Work instruction => Everything in the listing below from the line containing "let e := Binary k l r in" through the line containing "- apply creates_ret, denotes_self; [by" must be repeated exactly; the remaining lines are not wanted.

※ ※ ※

(* ===== verification/ExprEvalSound.v ===== *)
(** * Evaluation is sound without side conditions

    [ExprEval] shows that the evaluation of an expression that can be
    evaluated reaches its value.  A solver also evaluates constraints under
    assignments that were found for others, where a divisor may be 0: the
    visitor then leaves the division as it is.  Here: for every expression
    that the constructors build, the visitor returns, and what it returns has
    the value of the expression; a constant it returns is that value. *)

From S2P Require Import Prelude ExprData ExprCreate ExprSem ExprBool ExprArith ExprBits ExprSpec ExprOrder ExprHeap ExprRebuild ExprEval.

Section Sound.
Context `{ExprOptions} `{DivByZero}.
Variables (heap : Z -> Array) (asg : Assignment).
Hypothesis Hshape : forall p, adomain (heap p) <= 32.
Hypothesis Hfree : allowFreeValues asg = false.

(** The one assignment of interest. *)
Abbreviation D := (fun rho => rho = env asg).
Abbreviation value_of e o := (creates D (getWidth e) (fun rho => eval rho e) o).
Abbreviation kid_ok := (stands_for D).

Lemma denotes_NotOptimized D' w V s : denotes D' w V (NotOptimized s) -> denotes D' w V s.
Proof using Type. by intros [? ? ? ?]. Qed.

(** The end of the visit of a node, once its operands are visited. *)
Lemma finish_creates e ks :
  wf e -> inb (env asg) e -> buildable (with_kids e ks) ->
  match e with Binary k _ _ => Kind.is_div k = false | _ => True end ->
  Forall2 kid_ok (kids e) ks -> value_of e (finish e ks).
Proof using Type.
  intros Hwf Hi Hb Hdiv Hk.
  assert (Hreb : value_of e (if bool_decide (ks = kids e) then Ret e else rebuild e ks)).
  { case_bool_decide as Hc.
    - apply creates_ret, denotes_self; [done|]. by intros ? ->.
    - apply rebuild_plain_creates; auto. by intros ? ->. }
  unfold finish. destruct Hreb as (e' & -> & Hd). cbn [mbind outcome_bind].
  destruct e'; apply creates_ret; auto. by apply denotes_NotOptimized.
Qed.

Lemma protectedDiv_creates k l r l' r' :
  let e := Binary k l r in
  wf e -> built heap e -> inb (env asg) e -> Kind.is_div k = true ->
  kid_ok l l' -> kid_ok r r' -> value_of e (protectedDivOperation e l r l' r').
Proof using Type.
  intros e (Hwl & Hwr & Hw) (Hb & _ & _) Hi Hk Hl Hr. destruct (Hb Hk) as [Hw1 Hnz].
  unfold protectedDivOperation.
  set (r'' := match r' with Constant c => if isZero c then r else r' | _ => r' end).
  assert (Hr'' : kid_ok r r'' /\ forall c, r'' = Constant c -> cvalue c <> 0).
  { unfold r''. destruct r'; try (by split). destruct (isZero c) eqn:Hz.
    - split; [|done]. apply denotes_self; [done|]. intros rho -> Ho. apply Hi in Ho. simpl in Ho. tauto.
    - split; [done|]. intros ? [= <-]. by apply Z.eqb_neq in Hz. }
  case_bool_decide.
  - apply creates_ret, denotes_self; [by split_and!|]. by intros ? ->.
  - destruct Hr'' as [Hr'' Hnz'']. by apply division_creates.
Qed.

Ltac finish_node e := apply (finish_creates e); try assumption; try exact I;
  try (cbn [kids]; repeat (apply Forall2_cons_2; [assumption|]); apply Forall2_nil_2).

(** Both parts of the visitor at once. *)
Lemma visit_creates :
  (forall e, wf e -> built heap e -> inb (env asg) e -> value_of e (visit asg e)) /\
  (forall u a i, wf_array a -> adomain a <= 32 -> wf_upd a u -> built_upd heap u ->
     (ConstArrayOpt = true -> in_bounds_upd (env asg) u) -> 0 <= i < 2 ^ adomain a ->
     (ConstArrayOpt = true -> isConstantArray a = true -> i < asize a) ->
     creates D (arange a) (fun rho => read_at rho a u i) (evalRead asg a u i)).
Proof using Hfree Hshape.
  assert (Hself : forall e, wf e -> inb (env asg) e -> buildable e ->
    match e with Binary k _ _ => Kind.is_div k = false | _ => True end ->
    value_of e (rebuild e (kids e))).
  { intros e Hwf Hi Hb Hdiv. apply rebuild_self_creates; auto. intros rho ->. split; [done|].
    destruct e; simpl; auto. congruence. }
  apply Expr_UpdateNode_ind.
  - (* Constant *) intros c Hwf _ _. apply creates_ret. by apply denotes_self.
  - (* NotOptimized *)
    intros s IH Hwf Hb Hi. cbn [visit]. destruct (isConstant s).
    + by apply (Hself (NotOptimized s)).
    + destruct (IH Hwf Hb Hi) as (s' & -> & Hs). cbn [mbind outcome_bind].
      finish_node (NotOptimized s).
  - (* Read *)
    intros a u IHu i IHi (Ha & Hu & Hwi & Hd) (Hh & Hbu & Hbi) Hi.
    assert (Hdom : adomain a <= 32) by (rewrite <- Hh; apply Hshape).
    cbn [visit]. destruct (IHi Hwi Hbi) as (i' & -> & Hi').
    { intros Ho. apply (Hi Ho). }
    cbn [mbind outcome_bind].
    destruct (isConstant i') eqn:Ec.
    + destruct i' as [c| | | | | | | | |]; try done.
      pose proof (denotes_Const_inv _ _ _ _ Hi') as (Hwc & Hcw & Hv). specialize (Hv _ eq_refl).
      unfold getZExtValue. rewrite Hcw, Hd, (proj2 (Z.leb_le _ _)) by lia.
      cbn [assertM mbind outcome_bind]. unfold u32. destruct Hwc as [Hcw' Hr].
      rewrite Hcw, Hd in Hr. pose proof (Z.pow_le_mono_r 2 (adomain a) 32 ltac:(lia) Hdom).
      rewrite wrapU_small by lia. eapply creates_ext; [apply IHu; auto|].
      * intros Ho. apply (Hi Ho).
      * intros Ho Hc. rewrite <- Hv. by apply (Hi Ho).
      * intros rho ->. simpl. by rewrite Hv.
    + assert (Hfin : value_of (Read a u i) (finish (Read a u i) [i'])).
      { finish_node (Read a u i); [by split_and!|simpl; lia]. }
      by destruct i'.
  - (* Select *)
    intros c IHc t IHt f IHf Hwf (Hbc & Hbt & Hbf) Hi. pose proof Hwf as (Hwc & Hwt & Hwf' & _). cbn [visit].
    destruct (isConstant c && isConstant t && isConstant f); [by apply (Hself (Select c t f))|].
    destruct (IHc Hwc Hbc) as (c' & -> & Hc'); [intros Ho; apply (Hi Ho)|].
    destruct (IHt Hwt Hbt) as (t' & -> & Ht'); [intros Ho; apply (Hi Ho)|].
    destruct (IHf Hwf' Hbf) as (f' & -> & Hf'); [intros Ho; apply (Hi Ho)|].
    cbn [mbind outcome_bind]. finish_node (Select c t f).
  - (* Concat *)
    intros l IHl r IHr Hwf (Hbl & Hbr) Hi. pose proof Hwf as (Hwl & Hwr & _). cbn [visit].
    destruct (isConstant l && isConstant r); [by apply (Hself (Concat l r))|].
    destruct (IHl Hwl Hbl) as (l' & -> & Hl'); [intros Ho; apply (Hi Ho)|].
    destruct (IHr Hwr Hbr) as (r' & -> & Hr'); [intros Ho; apply (Hi Ho)|].
    cbn [mbind outcome_bind]. finish_node (Concat l r).
  - (* Extract *)
    intros x IHx off w Hwf Hb Hi. cbn [visit]. destruct (isConstant x); [by apply (Hself (Extract x off w))|].
    destruct (IHx (proj1 Hwf) Hb Hi) as (x' & -> & Hx'). cbn [mbind outcome_bind].
    finish_node (Extract x off w).
  - (* ZExt *)
    intros x IHx w Hwf Hb Hi. cbn [visit]. destruct (isConstant x); [by apply (Hself (ZExt x w))|].
    destruct (IHx (proj1 Hwf) Hb Hi) as (x' & -> & Hx'). cbn [mbind outcome_bind].
    finish_node (ZExt x w).
  - (* SExt *)
    intros x IHx w Hwf Hb Hi. cbn [visit]. destruct (isConstant x); [by apply (Hself (SExt x w))|].
    destruct (IHx (proj1 Hwf) Hb Hi) as (x' & -> & Hx'). cbn [mbind outcome_bind].
    finish_node (SExt x w).
  - (* Not *)
    intros x IHx Hwf Hb Hi. cbn [visit]. destruct (isConstant x); [by apply (Hself (Not x))|].
    destruct (IHx Hwf Hb Hi) as (x' & -> & Hx'). cbn [mbind outcome_bind].
    finish_node (Not x).
  - (* Binary *)
    intros k l IHl r IHr Hwf Hb Hi. pose proof Hwf as (Hwl & Hwr & Hw).
    pose proof Hb as (Hdiv & Hbl & Hbr). cbn [visit].
    destruct (IHl Hwl Hbl) as (l' & El & Hl'); [intros Ho; apply (Hi Ho)|].
    destruct (IHr Hwr Hbr) as (r' & Er & Hr'); [intros Ho; apply (Hi Ho)|].
    destruct (Kind.is_div k) eqn:Ek.
    + destruct (isConstant l && isConstant r) eqn:Ec.
      * destruct (Hdiv eq_refl) as [Hw1 Hnz].
        apply (division_creates _ k l r l r); auto; apply denotes_self; auto;
          intros ? -> Ho; apply (Hi Ho).
      * rewrite El, Er. cbn [mbind outcome_bind]. by apply protectedDiv_creates.
    + assert (Hbuild : forall l r, buildable (Binary k l r)).
      { intros ? []; simpl; auto. congruence. }
      destruct (isConstant l && isConstant r) eqn:Ec; [by apply (Hself (Binary k l r))|].
      rewrite El, Er. cbn [mbind outcome_bind].
      finish_node (Binary k l r). apply Hbuild.
  - (* NoUpdate *)
    intros a i Ha Hdom _ _ _ Hr _. cbn [evalRead].
    rewrite (initialValue_const asg) by (auto; try lia; by left).
    apply creates_ret. pose proof (array_value_range (env asg) a i Ha ltac:(lia)) as Hrange.
    eapply denotes_ext; [apply (denotes_const _ (mkConst (array_value (env asg) a i) (arange a)) (arange a)); [|done]|].
    + split; [apply Ha|done].
    + intros rho ->. done.
  - (* Update *)
    intros ui IHi uv IHv n IHn a i Ha Hdom (Hwi & Hwv & Hdi & Hrv & Hwn) (Hbi & Hbv & Hbn) Hinb Hr Hlt.
    change (evalRead asg a (Update ui uv n) i) with
      (ui' ← visit asg ui;
       match ui' with
       | Constant c => v ← getZExtValue c; if v =? i then visit asg uv else evalRead asg a n i
       | _ => ReadExpr__create a (Update ui uv n) (Constant (ConstantExpr__alloc i (adomain a)))
       end).
    destruct (IHi Hwi Hbi) as (ui' & -> & Hui); [intros Ho; apply (Hinb Ho)|].
    cbn [mbind outcome_bind].
    destruct (isConstant ui') eqn:Ec.
    + destruct ui' as [c| | | | | | | | |]; try done.
      pose proof (denotes_Const_inv _ _ _ _ Hui) as (_ & Hcw & Hv). specialize (Hv _ eq_refl).
      unfold getZExtValue. rewrite Hcw, Hdi, (proj2 (Z.leb_le _ _)) by lia.
      cbn [assertM mbind outcome_bind]. rewrite <- Hv. cbn beta.
      destruct (eval (env asg) ui =? i) eqn:Ei.
      * rewrite <- Hrv. eapply creates_ext; [apply IHv; auto; intros Ho; apply (Hinb Ho)|].
        intros rho ->. cbn [read_at]. by rewrite Ei.
      * eapply creates_ext; [apply IHn; auto; intros Ho; apply (Hinb Ho)|].
        intros rho ->. cbn [read_at]. by rewrite Ei.
    + assert (Hc : creates D (arange a) (fun rho => read_at rho a (Update ui uv n) i)
        (ReadExpr__create a (Update ui uv n) (Constant (ConstantExpr__alloc i (adomain a))))).
      { pose proof (proj1 (proj2 Ha)) as Hda.
        eapply creates_ext; [eapply (ReadExpr__create_creates D a (Update ui uv n) (fun _ => i))|].
        - exact Ha.
        - lia.
        - eapply denotes_ext; [by apply denotes_alloc|]. intros. by apply Z.mod_small.
        - by split_and!.
        - intros rho -> Ho. by apply Hinb.
        - intros Ho Hcon rho _. auto.
        - done. }
      by destruct ui'.
Qed.

(** The constant the visitor returns, when it does. *)
Lemma visit_constant e c :
  wf e -> built heap e -> inb (env asg) e -> visit asg e = Ret (Constant c) ->
  c = mkConst (eval (env asg) e) (getWidth e).
Proof using Hfree Hshape.
  intros Hwf Hb Hi E. destruct (proj1 visit_creates e Hwf Hb Hi) as (e' & E' & Hd).
  rewrite E' in E. injection E as ->. apply denotes_Const_inv in Hd as (_ & Hw & Hv).
  specialize (Hv _ eq_refl). destruct c; simpl in *. congruence.
Qed.

(** [satisfies] returns, and what it accepts is satisfied. *)
Lemma satisfies_sound cs :
  Forall (fun e => wf e /\ built heap e /\ inb (env asg) e /\ getWidth e = 1) cs ->
  exists b, satisfies asg cs = Ret b /\
    (b = true -> Forall (fun e => eval (env asg) e = 1) cs).
Proof using Hfree Hshape.
  induction 1 as [|e cs (Hwf & Hb & Hi & Hw) _ (b & IH & Hall)]; [by exists true|].
  cbn [satisfies]. destruct (proj1 visit_creates e Hwf Hb Hi) as (v & E & Hd). rewrite E.
  cbn [mbind outcome_bind]. rewrite (den_width _ _ _ _ Hd), Hw.
  cbn [Z.eqb Pos.eqb assertM mbind outcome_bind].
  destruct v as [c| | | | | | | | |]; try (by exists false).
  pose proof (visit_constant e c Hwf Hb Hi E) as ->. unfold isTrue, nz. cbn [cwidth cvalue].
  destruct (Z.eqb_spec (eval (env asg) e) 0) as [Hz|Hz]; rewrite Hw; cbn [Z.eqb Pos.eqb andb negb].
  - by exists false.
  - exists b. split; [done|]. intros Ht. constructor; [|auto].
    pose proof (proj1 (eval_range (env asg)) e Hwf) as Hr. rewrite Hw in Hr. lia.
Qed.

End Sound.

※ ※ ※

Task answer =>
  let e := Binary k l r in
  wf e -> built heap e -> inb (env asg) e -> Kind.is_div k = true ->
  kid_ok l l' -> kid_ok r r' -> value_of e (protectedDivOperation e l r l' r').
Proof using Type.
  intros e (Hwl & Hwr & Hw) (Hb & _ & _) Hi Hk Hl Hr. destruct (Hb Hk) as [Hw1 Hnz].
  unfold protectedDivOperation.
  set (r'' := match r' with Constant c => if isZero c then r else r' | _ => r' end).
  assert (Hr'' : kid_ok r r'' /\ forall c, r'' = Constant c -> cvalue c <> 0).
  { unfold r''. destruct r'; try (by split). destruct (isZero c) eqn:Hz.
    - split; [|done]. apply denotes_self; [done|]. intros rho -> Ho. apply Hi in Ho. simpl in Ho. tauto.
    - split; [done|]. intros ? [= <-]. by apply Z.eqb_neq in Hz. }
  case_bool_decide.
  - apply creates_ret, denotes_self; [by split_and!|]. by intros ? ->.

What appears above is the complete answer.